04/01/2026 reseauinternational.net  3min #300818

 De violents raids aériens américains sur Caracas et des bases militaires vénézuéliennes

Venezuela : Quand les États-Unis n'ont plus de limites, de l'ingérence au kidnapping sous faux prétextes

par PressTV

L'indignation est légitime et profonde face au comportement des États-Unis qui poursuivent une politique étrangère marquée par l'arrogance impériale, la violation répétée des souverainetés nationales et le mépris absolu du droit international. Le Venezuela s'inscrit aujourd'hui dans la longue liste des pays pris pour cible par Washington, non pas pour des raisons humanitaires ou démocratiques, mais parce qu'il refuse de se soumettre à l'ordre géopolitique imposé par la puissance américaine.

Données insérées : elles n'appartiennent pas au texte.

(** Exact-match test.  The target is present (some stored element is
    equivalent to it) exactly when [find] returns a position at or after
    [begin()] whose element is not greater than the target. *)
Theorem find_membership arr value :
  size arr < 2 ^ 62 - 1 ->
  exists layout p,
    eytzinger_array std_sort uninit arr = Some layout /\
    find comp layout value = Some p /\
    ((exists x, x ∈ arr /\ equivalent comp x value) <->
     (0 <= p /\ exists y, at_ layout p = Some y /\ comp value y = false)).
Proof.
  intros Hmax.
  destruct (find_cases arr value Hmax)
    as (layout & Hbuilt & Hperm & [[Hall Hfind]|(p & _ & Hfind & Hrange & Hlb)]).
  - exists layout, (-1). split_and!; [done|done|]. split.
    + intros (x & Hx & Hxv & _). rewrite (Hall x Hx) in Hxv. done.
    + intros [? _]. lia.
  - exists layout, p. split_and!; [done|done|].
    destruct Hlb as (y & Hy & Hyv & Hleast). split.
    + intros (x & Hx & Hxv & Hvx). split; [lia|]. exists y. split; [done|].
      destruct (comp value y) eqn:Hvy; [|done].
      destruct (swo_cotrans comp swo value x y Hvy) as [E|E]; [congruence|].
      rewrite Hleast in E; [done| |done]. by rewrite Hperm.
    + intros (_ & y' & Hy' & Hvy). assert (y' = y) as -> by congruence.
      exists y. split; [|done]. rewrite <- Hperm. by eapply at_elem_of.
Qed.

End FindTotal.

(** ** Constructing again *)

Section Again.
Context {T : Type} (comp : T -> T -> bool).
Context (std_sort : list T -> list T) (uninit : T).
Implicit Types (arr layout : list T).

(** Construction is idempotent: a container constructed from the buffer of
    a constructed container holds the same buffer, when the input has no
    two distinct values that are equivalent under the comparator. *)
Theorem eytzinger_array_idempotent arr :
  SortsBy comp std_sort ->
  size arr <= max_size ->
  (forall x y, x ∈ arr -> y ∈ arr -> equivalent comp x y -> x = y) ->
  exists layout,
    eytzinger_array std_sort uninit arr = Some layout /\
    eytzinger_array std_sort uninit layout = Some layout.
Proof.
  intros sorts Hmax Hties.
  destruct (eytzinger_array_built comp std_sort uninit sorts arr Hmax)
    as (layout & Hbuilt & Hsz & Hin & Hperm).
  exists layout. split; [done|]. rewrite <- Hbuilt.
  assert (Hsame : std_sort layout = std_sort arr).
  { apply (StronglySorted_unique_strong (not_greater comp)).
    - intros x y Hx Hy Hxy Hyx.
      rewrite (sort_perm _ _ sorts), Hperm, (sort_perm _ _ sorts) in Hx.
      rewrite (sort_perm _ _ sorts) in Hy.
      by apply Hties.
    - apply (sort_sorted _ _ sorts).
    - apply (sort_sorted _ _ sorts).
    - by rewrite (sort_perm _ _ sorts), Hperm. }
  unfold eytzinger_array, make_eytzinger. by rewrite Hsame.
Qed.
(** * ardmnova: the asset indexer, the material catalog and the AR viewer

    A shallow embedding of
    - [scripts/generate-asset-index.js], the build-time asset indexer,
    - [MaterialSelector.tsx], the static material catalog, and
    - the two variants of [ARCamera.tsx], the viewer component,
    and the properties the specification states about them.

    Conventions.
    - Strings are sequences of 8-bit code units ([string]); this covers the
      ASCII names the catalog and the indexer compare against.
    - Numbers are kept abstract ([JsNumber]); exact rational arithmetic is the
      instance used where a statement is about the algebra of the numbers.
    - A three.js object is referred to by a handle into a store shared by the
      scene graph and the placed models, so that writes through one reference
      are seen through the others.
    - An [async] function is cut at its [await]s: the part up to the first
      one runs in the handler of the request, and every later part runs when
      the awaited result arrives.  Every handler reads the state its render
      committed and runs to its next [await] without interruption.
    - Console output, the media stream and the render loop are left out: no
      function modelled here reads them. *)

From Stdlib Require Import Ascii String List ZArith QArith Qround Lia Lqa.
From Stdlib Require Import DecimalString DecimalN Sorted Permutation.
From Stdlib Require Floats.
From stdpp Require Import base option list gmap strings sorting.

Local Open Scope stdpp_scope.

(** ** JavaScript string primitives used by the sources *)

Module JsString.

(** [c.toLowerCase()] on one code unit: [A]..[Z] move down by 32. *)
Definition lowerChar (c : ascii) : ascii :=
  let n := nat_of_ascii c in
  if (65 <=? n)%nat && (n <=? 90)%nat then ascii_of_nat (n + 32) else c.

Fixpoint toLowerCase (s : string) : string :=
  match s with
  | EmptyString => EmptyString
  | String c r => String (lowerChar c) (toLowerCase r)
  end.

(** [s.startsWith(pat)] *)
Fixpoint startsWith (s pat : string) {struct pat} : bool :=
  match pat, s with
  | EmptyString, _ => true
  | String _ _, EmptyString => false
  | String p pat', String c s' =>
      if Ascii.eqb c p then startsWith s' pat' else false
  end.

(** [s.includes(pat)]: some suffix of [s] starts with [pat]. *)
Fixpoint includes (s pat : string) : bool :=
  startsWith s pat ||
  match s with
  | EmptyString => false
  | String _ s' => includes s' pat
  end.

(** [s.endsWith(pat)]: the last [length pat] code units of [s] are [pat]. *)
Definition endsWith (s pat : string) : bool :=
  let n := String.length s in
  let k := String.length pat in
  if (k <=? n)%nat then String.eqb (String.substring (n - k) k s) pat else false.

End JsString.

Import JsString.

(** ** The material catalog ([MaterialSelector.tsx]) *)

(** [interface Material]: [color] and [texture] are optional fields. *)
Module Material.
Record t := mk {
  id : string;
  name : string;
  color : option string;
  texture : option string;
  preview : string
}.
End Material.

Abbreviation mkMaterial := Material.mk.
(** * SqueezeNet v1.0 with simple bypass: the graph builder of
    [zoo/squeezenet/squeezenet_bypass_c.py]

    The Python class [SqueezeNetBypass] wires layers of the host
    deep-learning library into a symbolic graph.  The development below
    embeds

    - the symbolic tensors the layer calls return ([tensor]: a tensor is
      the layer that produced it together with the tensors it was called
      on, which is the history the host library records),
    - the Python objects the builder reads and mutates (the list objects
      that hold group configurations live in a store, because
      [learner] pops from the list it is handed),
    - the methods [stem], [learner], [group], [fire_block], [classifier]
      and the constructor, in a small state-and-exception monad,
    - the shape rules of the host library's layers ([shape_of]), used for
      the statements about channel counts and resolutions.

    A layer call is embedded as the node it adds to the graph.  The host
    library checks every call when it is made and raises where it refuses
    one: [shape_of t] is [None] where the library refuses a call on the
    way to [t], and [learner] and the constructor raise there.  Layer
    names, weights and everything else the library attaches to a layer
    object play no part in the source and are not represented. *)

From Stdlib Require Import ZArith QArith List Lia.
From stdpp Require Import base decidable option list gmap strings fin_maps.

Local Open Scope string_scope.
Local Open Scope list_scope.
Local Open Scope Z_scope.

(** ** Python values and objects *)

(** Addresses of list objects. *)
Abbreviation loc := positive.

(** A block spec is a dict with the keys ['n_filters'] and ['bypass'];
    [fire_block] receives it unpacked as keyword arguments. *)
Record block_spec := BlockSpec { n_filters : Z; bypass : bool }.
(** * bigfastapi: bank accounts, customers and the country schema table

    A shallow embedding of [bigfastapi/banks.py] and
    [bigfastapi/models/customer_models.py].

    Conventions of the embedding.
    - A table is the list of its rows in row order; a column holds a value
      (SQL NULL is not represented).
    - A [datetime] is an integer time stamp.
    - Generated identifiers ([uuid4().hex], [generate_short_id]) and the
      clock ([datetime.now()]) are arguments of the operation that uses them.
    - An ORM object is designated by its primary key: two names bound to the
      row of one primary key are one object of the session (identity map).
    - A handler is a computation over the session that returns a value or
      raises. *)

From Stdlib Require Import ZArith List Bool Ascii String Sorting.Sorted Sorting.Permutation Lia.
From stdpp Require Import base option gmap strings.
Import ListNotations.

Local Open Scope string_scope.
Local Open Scope Z_scope.

(** ** Exceptions and outcomes *)

Inductive exn : Type :=
| HTTPException (status_code : Z) (detail : string)
| KeyError (key : string)
| TypeError
| ValidationError
| CompileError
| ArgumentError
| InvalidRequestError.

Definition HTTP_403_FORBIDDEN : Z := 403.
Definition HTTP_404_NOT_FOUND : Z := 404.

Inductive outcome (A : Type) : Type :=
| Ok (a : A)
| Raise (e : exn).
Arguments Ok {A} a.
Arguments Raise {A} e.

Definition is_forbidden {A} (o : outcome A) : bool :=
  match o with
  | Raise (HTTPException c _) => c =? HTTP_403_FORBIDDEN
  | _ => false
  end.

Definition is_not_found {A} (o : outcome A) : bool :=
  match o with
  | Raise (HTTPException c _) => c =? HTTP_404_NOT_FOUND
  | _ => false
  end.
Definition submission_trace (sub : submission) : list event :=
  trace (snd sub) (Feed.handleSubmit (fst sub)).

(** The guard of line 130 lets the submission through. *)
Definition accepted (sub : submission) : bool :=
  negb (bool_decide (trim (Feed.newPost (fst sub)) = [])).

(** The readings of [Date.now()] at the accepted submissions. *)
Definition clock_readings (subs : list submission) : list Z :=
  List.map (fun sub => date_now (snd sub)) (List.filter accepted subs).

(** The posts that a trace inserts, in the order of insertion. *)
Definition inserted (t : list event) : list Post :=
  omap (fun ev => match ev with
                  | EvDo (PrependPost p) => Some p
                  | _ => None
                  end) t.

(** [interleaving ts t]: up to some moment, the handlers whose traces are
    [ts] have run interleaved as [t]; each has got through a prefix of its
    trace. The setters of React take effect in the order of [t]. *)
Inductive interleaving : list (list event) -> list event -> Prop :=
| interleaving_nil (ts : list (list event)) : interleaving ts []
| interleaving_cons (ts : list (list event)) (i : nat) (ev : event)
    (rest t : list event) :
    ts !! i = Some (ev :: rest) ->
    interleaving (<[i := rest]> ts) t ->
    interleaving ts (ev :: t).

Definition post_ids (s : Feed.state) : list jsstring := List.map id (Feed.posts s).

(** The user who types "Rain at last" as an update. *)
Definition typing (text : string) : Feed.state :=
  {| Feed.posts := []; Feed.newPost := lit text; Feed.postType := update;
     Feed.loading := false; Feed.summarizing := None; Feed.playingAudio := None |}.

(** The world [w] at another reading of the clock. *)
Definition at_time (now : Z) (w : world) : world :=
  {| net := net w; date_now := now; new_date := now;
     speech_synthesis := speech_synthesis w; object_url := object_url w;
     audio_play := audio_play w |}.
(** Sums and differences of whole numbers are exact as long as the result
    stays below 2^53. *)
Lemma add_whole (a b : Binary64.double) (A B : Z) :
  exactly a (inject_Z A) -> exactly b (inject_Z B) ->
  (Z.abs (A + B) < 2 ^ 53)%Z ->
  exactly (Binary64.add a b) (inject_Z (A + B)).
Proof.
  intros Ha Hb HN.
  pose proof (exact_finite_parts _ _ Ha) as Pa.
  pose proof (exact_finite_parts _ _ Hb) as Pb.
  destruct a as [sa| | |sa ma ea], b as [sb| | |sb mb eb]; try contradiction.
  - apply inject_Z_zero in Pa.
    apply inject_Z_zero in Pb. subst A B.
    split; [destruct sa, sb; reflexivity|]. destruct sa, sb; reflexivity.
  - apply inject_Z_zero in Pa. subst A. exact Hb.
  - apply inject_Z_zero in Pb. subst B.
    rewrite Z.add_0_r. exact Ha.
  - unfold Binary64.add, SFadd. apply binary_normalize_whole; [|exact HN].
    set (ez := Z.min ea eb).
    rewrite inject_Z_plus, inject_Z_plus, Qmult_plus_distr_l.
    rewrite (aligned_value sa ma ea ez), (aligned_value sb mb eb ez) by (subst ez; lia).
    unfold Binary64.toQ. rewrite Pa, Pb. reflexivity.
Qed.

Lemma sub_whole (a b : Binary64.double) (A B : Z) :
  exactly a (inject_Z A) -> exactly b (inject_Z B) ->
  (Z.abs (A - B) < 2 ^ 53)%Z ->
  exactly (Binary64.sub a b) (inject_Z (A - B)).
Proof.
  intros Ha Hb HN.
  pose proof (exact_finite_parts _ _ Ha) as Pa.
  pose proof (exact_finite_parts _ _ Hb) as Pb.
  destruct a as [sa| | |sa ma ea], b as [sb| | |sb mb eb]; try contradiction.
  - apply inject_Z_zero in Pa.
    apply inject_Z_zero in Pb. subst A B.
    split; [destruct sa, sb; reflexivity|]. destruct sa, sb; reflexivity.
  - apply inject_Z_zero in Pa. subst A.
    split; [reflexivity|]. cbn [Binary64.sub SFsub Binary64.toQ].
    rewrite Z.sub_0_l, inject_Z_opp, <- Pb.
    destruct sb; cbn [negb cond_Zopp];
      [change (Z.neg mb) with (- Z.pos mb)%Z; rewrite inject_Z_opp|
       change (Z.neg mb) with (- Z.pos mb)%Z; rewrite inject_Z_opp]; ring.
  - apply inject_Z_zero in Pb. subst B.
    rewrite Z.sub_0_r. exact Ha.
  - unfold Binary64.sub, SFsub. apply binary_normalize_whole; [|exact HN].
    set (ez := Z.min ea eb).
    unfold Z.sub at 1.
    rewrite inject_Z_plus, inject_Z_opp.
    assert (Ed : forall x y p, (x + - y) * p == x * p - y * p) by (intros; ring).
    rewrite Ed.
    rewrite (aligned_value sa ma ea ez), (aligned_value sb mb eb ez) by (subst ez; lia).
    unfold Binary64.toQ. rewrite Pa, Pb.
    unfold Z.sub. rewrite inject_Z_plus, inject_Z_opp. ring.
Qed.

(** The quotient of a whole number by 1, as the division algorithm of the
    standard library returns it before rounding *)
Lemma div_core_by_one (p : positive) :
  (Z.pos p < 2 ^ 53)%Z ->
  exists M e,
    SFdiv_core_binary Binary64.prec Binary64.emax (Z.pos p) 0 1 0 = (M, e, loc_Exact)
    /\ (0 < M)%Z
    /\ inject_Z M * 2 ^ e == inject_Z (Z.pos p).
Proof.
  intro Hp.
  pose proof (Zdigits2_le_53 (Z.pos p) ltac:(lia)) as Hd. cbn [Zdigits2] in Hd.
  unfold SFdiv_core_binary. cbn [Zdigits2 digits2_pos].
  set (d := Z.pos (digits2_pos p)) in *.
  assert (Ef : fexp Binary64.prec Binary64.emax (d + 0 - (1 + 0)) = (d - 54)%Z)
    by (unfold fexp, emin, Binary64.prec, Binary64.emax; lia).
  rewrite Ef.
  replace (Z.min (d - 54) (0 - 0)) with (d - 54)%Z by lia.
  destruct (0 - 0 - (d - 54))%Z as [|ps|ps] eqn:Es; try lia.
  rewrite Z.shiftl_mul_pow2 by lia.
  assert (Hpos : (0 < Z.pos p * 2 ^ Z.pos ps)%Z)
    by (apply Z.mul_pos_pos; [lia|apply Z.pow_pos_nonneg; lia]).
  pose proof (Z_div_mod (Z.pos p * 2 ^ Z.pos ps) 1 ltac:(lia)) as Hdm.
  destruct (Z.div_eucl (Z.pos p * 2 ^ Z.pos ps) 1) as [q r].
  destruct Hdm as [Hq Hr].
  assert (r = 0%Z) by lia. subst r.
  assert (q = (Z.pos p * 2 ^ Z.pos ps)%Z) by lia. subst q.
  exists (Z.pos p * 2 ^ Z.pos ps)%Z, (d - 54)%Z.
  split; [reflexivity|]. split; [exact Hpos|].
  rewrite inject_Z_mult, Zpower_Qpower by lia. change (inject_Z 2) with 2.
  rewrite <- Qmult_assoc, <- Qpower_plus by discriminate.
  replace (Z.pos ps + (d - 54))%Z with 0%Z by lia. cbn. ring.
Qed.

(** A whole number below 2^53 is read as itself. *)
Lemma ofQ_whole (N : Z) :
  (Z.abs N < 2 ^ 53)%Z -> exactly (Binary64.ofQ (inject_Z N)) (inject_Z N).
Proof.
  intro HN. unfold Binary64.ofQ, inject_Z. cbn [Qnum Qden].
  destruct N as [|p|p].
  - split; reflexivity.
  - destruct (div_core_by_one p ltac:(lia)) as (M & e & Ec & HM & EV).
    unfold Binary64.div, SFdiv. rewrite Ec. cbn [xorb].
    apply (binary_round_aux_whole false M e (Z.pos p)); [exact HM|exact EV|lia].
  - destruct (div_core_by_one p ltac:(lia)) as (M & e & Ec & HM & EV).
    unfold Binary64.div, SFdiv. rewrite Ec. cbn [xorb].
    apply (binary_round_aux_whole true M e (Z.pos p)); [exact HM|exact EV|lia].
Qed.

Lemma exact_zero : exactly Binary64.zero 0.
Proof. split; reflexivity. Qed.

Lemma exact_one : exactly Binary64.one 1.
Proof. exact (ofQ_whole 1 ltac:(cbn; lia)). Qed.

Lemma exact_max (a b : Binary64.double) (p q : Q) :
  exactly a p -> exactly b q -> exactly (Binary64.max a b) (Qmax p q).
Proof.
  intros [Fa Va] [Fb Vb]. destruct (max_finite a b Fa Fb) as [F V].
  split; [exact F|]. rewrite V, Va, Vb. reflexivity.
Qed.

Lemma exact_min (a b : Binary64.double) (p q : Q) :
  exactly a p -> exactly b q -> exactly (Binary64.min a b) (Qmin p q).
Proof.
  intros [Fa Va] [Fb Vb]. destruct (min_finite a b Fa Fb) as [F V].
  split; [exact F|]. rewrite V, Va, Vb. reflexivity.
Qed.

Lemma exact_abs (a : Binary64.double) (p : Q) :
  exactly a p -> exactly (Binary64.abs a) (Qabs p).
Proof.
  intros [Fa Va]. destruct a as [s| | |s ma ea]; try discriminate.
  - split; [reflexivity|]. cbn [Binary64.abs SFabs Binary64.toQ] in *.
    rewrite <- Va. reflexivity.
  - split; [reflexivity|]. rewrite <- Va.
    destruct s.
    + pose proof (toQ_neg ma ea) as Hn.
      rewrite Qabs_neg by (apply Qlt_le_weak; exact Hn).
      unfold Binary64.abs, SFabs, Binary64.toQ. cbn [cond_Zopp].
      change (Z.neg ma) with (- Z.pos ma)%Z. rewrite inject_Z_opp. ring.
    + pose proof (toQ_pos ma ea) as Hp.
      rewrite Qabs_pos by (apply Qlt_le_weak; exact Hp). reflexivity.
Qed.

(** On finite numbers the tests are those of the values. *)
Lemma exact_gtb (a b : Binary64.double) (p q : Q) :
  exactly a p -> exactly b q -> Binary64.gtb a b = JS.gtb p q.
Proof.
  intros [Fa Va] [Fb Vb].
  destruct (JS.gtb p q) eqn:G.
  - apply gtb_true_iff in G. apply ltb_finite; [assumption..|]. rewrite Va, Vb. exact G.
  - apply gtb_false_iff in G.
    destruct (Binary64.gtb a b) eqn:G'; [|reflexivity].
    apply ltb_finite in G'; [|assumption..]. rewrite Va, Vb in G'.
    exfalso. apply (Qlt_not_le _ _ G' G).
Qed.
(** * yfinance-api: session bootstrap and response normalisation

    A shallow embedding of the Go package [yfinance_api]: the client
    singleton with its cookie and crumb handshake, the [Fetch*] entry
    points of a ticker, the module merge functions of [ticker_utils.go]
    and the time series transform [transformHistoricalData].

    Conventions of the embedding:
    - a nullable pointer [*T] is [option T]; a slice [[]T] is [list T];
    - [int] and [int64] are [Z] (no arithmetic is done on them), [float64]
      is the primitive binary64 [float];
    - [map[string]PriceData] is [gmap string PriceData.t];
    - a Go result [(T, error)] is the pair [T * option error];
    - each struct lives in a module of its own name so that fields keep
      their Go names (several structs share field names);
    - an index expression that would panic in Go is [Panics]. *)

From Stdlib Require Import ZArith Floats Lia.
From stdpp Require Import base option list strings gmap.

Local Open Scope string_scope.
Local Open Scope Z_scope.

(** ** Go basics *)

(** The text of a Go [error] value. *)
Definition error : Type := string.

(** [fmt.Errorf(prefix + "%s", arg)] and the like: the message is the
    literal text followed by the formatted argument. *)
Definition Errorf (prefix arg : string) : error := prefix +:+ arg.

(** Result of running Go code that may hit a run-time panic. *)
Inductive outcome (A : Type) : Type :=
| Returns (a : A)
| Panics (msg : string).
Arguments Returns {A} a.
Arguments Panics {A} msg.

#[global] Instance outcome_ret : MRet outcome := @Returns.
#[global] Instance outcome_bind : MBind outcome := fun A B k m =>
  match m with
  | Returns a => k a
  | Panics msg => Panics msg
  end.

(** The index expression [s[i]] on a slice: out of range panics. *)
Definition index {A : Type} (s : list A) (i : nat) : outcome A :=
  match s !! i with
  | Some a => Returns a
  | None => Panics "index out of range"
  end.

(** [strings.HasSuffix]:
    [len(s) >= len(suffix) && s[len(s)-len(suffix):] == suffix]. *)
Definition HasSuffix (s suffix : string) : bool :=
  (String.length suffix <=? String.length s)%nat &&
  String.eqb
    (String.substring (String.length s - String.length suffix) (String.length suffix) s)
    suffix.

(** ** Data model ([part_000]: the type declarations) *)

(** [PriceValue]: a quoted value with its raw float64 and its formatted forms. *)
Module PriceValue.
Record t : Type := mk {
  Raw : float;
  Fmt : string;
  LongFmt : string
}.
(** The Go zero value [PriceValue{}]. *)
Definition zero : t :=
  mk 0%float EmptyString EmptyString.
End PriceValue.

(** [YahooTickerInfo]: the price module of a quoteSummary result. *)
Module YahooTickerInfo.
Record t : Type := mk {
  MaxAge : Z;
  PreMarketChange : option PriceValue.t;
  PreMarketPrice : option PriceValue.t;
  PreMarketSource : string;
  PostMarketChangePercent : option PriceValue.t;
  PostMarketChange : option PriceValue.t;
  PostMarketTime : Z;
  PostMarketPrice : option PriceValue.t;
  PostMarketSource : string;
  RegularMarketChangePercent : option PriceValue.t;
  RegularMarketChange : option PriceValue.t;
  RegularMarketTime : Z;
  PriceHint : option PriceValue.t;
  RegularMarketPrice : option PriceValue.t;
  RegularMarketDayHigh : option PriceValue.t;
  RegularMarketDayLow : option PriceValue.t;
  RegularMarketVolume : option PriceValue.t;
  AverageDailyVolume10Day : option PriceValue.t;
  AverageDailyVolume3Month : option PriceValue.t;
  RegularMarketPreviousClose : option PriceValue.t;
  RegularMarketSource : string;
  RegularMarketOpen : option PriceValue.t;
  StrikePrice : option PriceValue.t;
  OpenInterest : option PriceValue.t;
  Exchange : string;
  ExchangeName : string;
  ExchangeDataDelayedBy : Z;
  MarketState : string;
  QuoteType : string;
  Symbol : string;
  UnderlyingSymbol : option string;
  ShortName : string;
  LongName : string;
  Currency : string;
  QuoteSourceName : string;
  CurrencySymbol : string;
  FromCurrency : option string;
  ToCurrency : option string;
  LastMarket : option string;
  Volume24Hr : option PriceValue.t;
  VolumeAllCurrencies : option PriceValue.t;
  CirculatingSupply : option PriceValue.t;
  MarketCap : option PriceValue.t
}.
(** The Go zero value [YahooTickerInfo{}]. *)
Definition zero : t :=
  mk 0 None None EmptyString None None 0 None EmptyString None None 0 None
     None None None None None None None EmptyString None None None
     EmptyString EmptyString 0 EmptyString EmptyString EmptyString None
     EmptyString EmptyString EmptyString EmptyString EmptyString None None
     None None None None None.
End YahooTickerInfo.

(** [PriceData]: one OHLCV bar; every component is a nullable pointer. *)
Module PriceData.
Record t : Type := mk {
  Open : option float;
  High : option float;
  Low : option float;
  Close : option float;
  Volume : option Z
}.
(** The Go zero value [PriceData{}]. *)
Definition zero : t :=
  mk None None None None None.
End PriceData.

Depuis des décennies, les États-Unis se permettent d'intervenir militairement ou politiquement partout dans le monde, sous des prétextes aussi variables que fallacieux : armes de destruction massive, lutte contre le terrorisme, protection des droits humains ou restauration de la démocratie. L'exemple de l'Irak, ravagé sur la base d'un mensonge d'État désormais reconnu, reste emblématique de cette stratégie de guerre préventive fondée sur la manipulation de l'opinion publique mondiale.

Cette même logique a été appliquée au Moyen-Orient, plongé dans un chaos durable, et à l'Afrique, transformée en terrain d'expérimentation militaire, sécuritaire et économique, au mépris total des peuples qui y vivent. Le Venezuela n'est donc pas une exception : il est une nouvelle cible dans une continuité impériale assumée.

L'un des aspects les plus révoltants de cette affaire réside dans le vocabulaire utilisé par de nombreux médias occidentaux. Parler d'«exfiltration» du président vénézuélien ou de responsables de l'État revient à maquiller une réalité bien plus grave : il s'agit d'un kidnapping politique, organisé ou soutenu par une puissance étrangère.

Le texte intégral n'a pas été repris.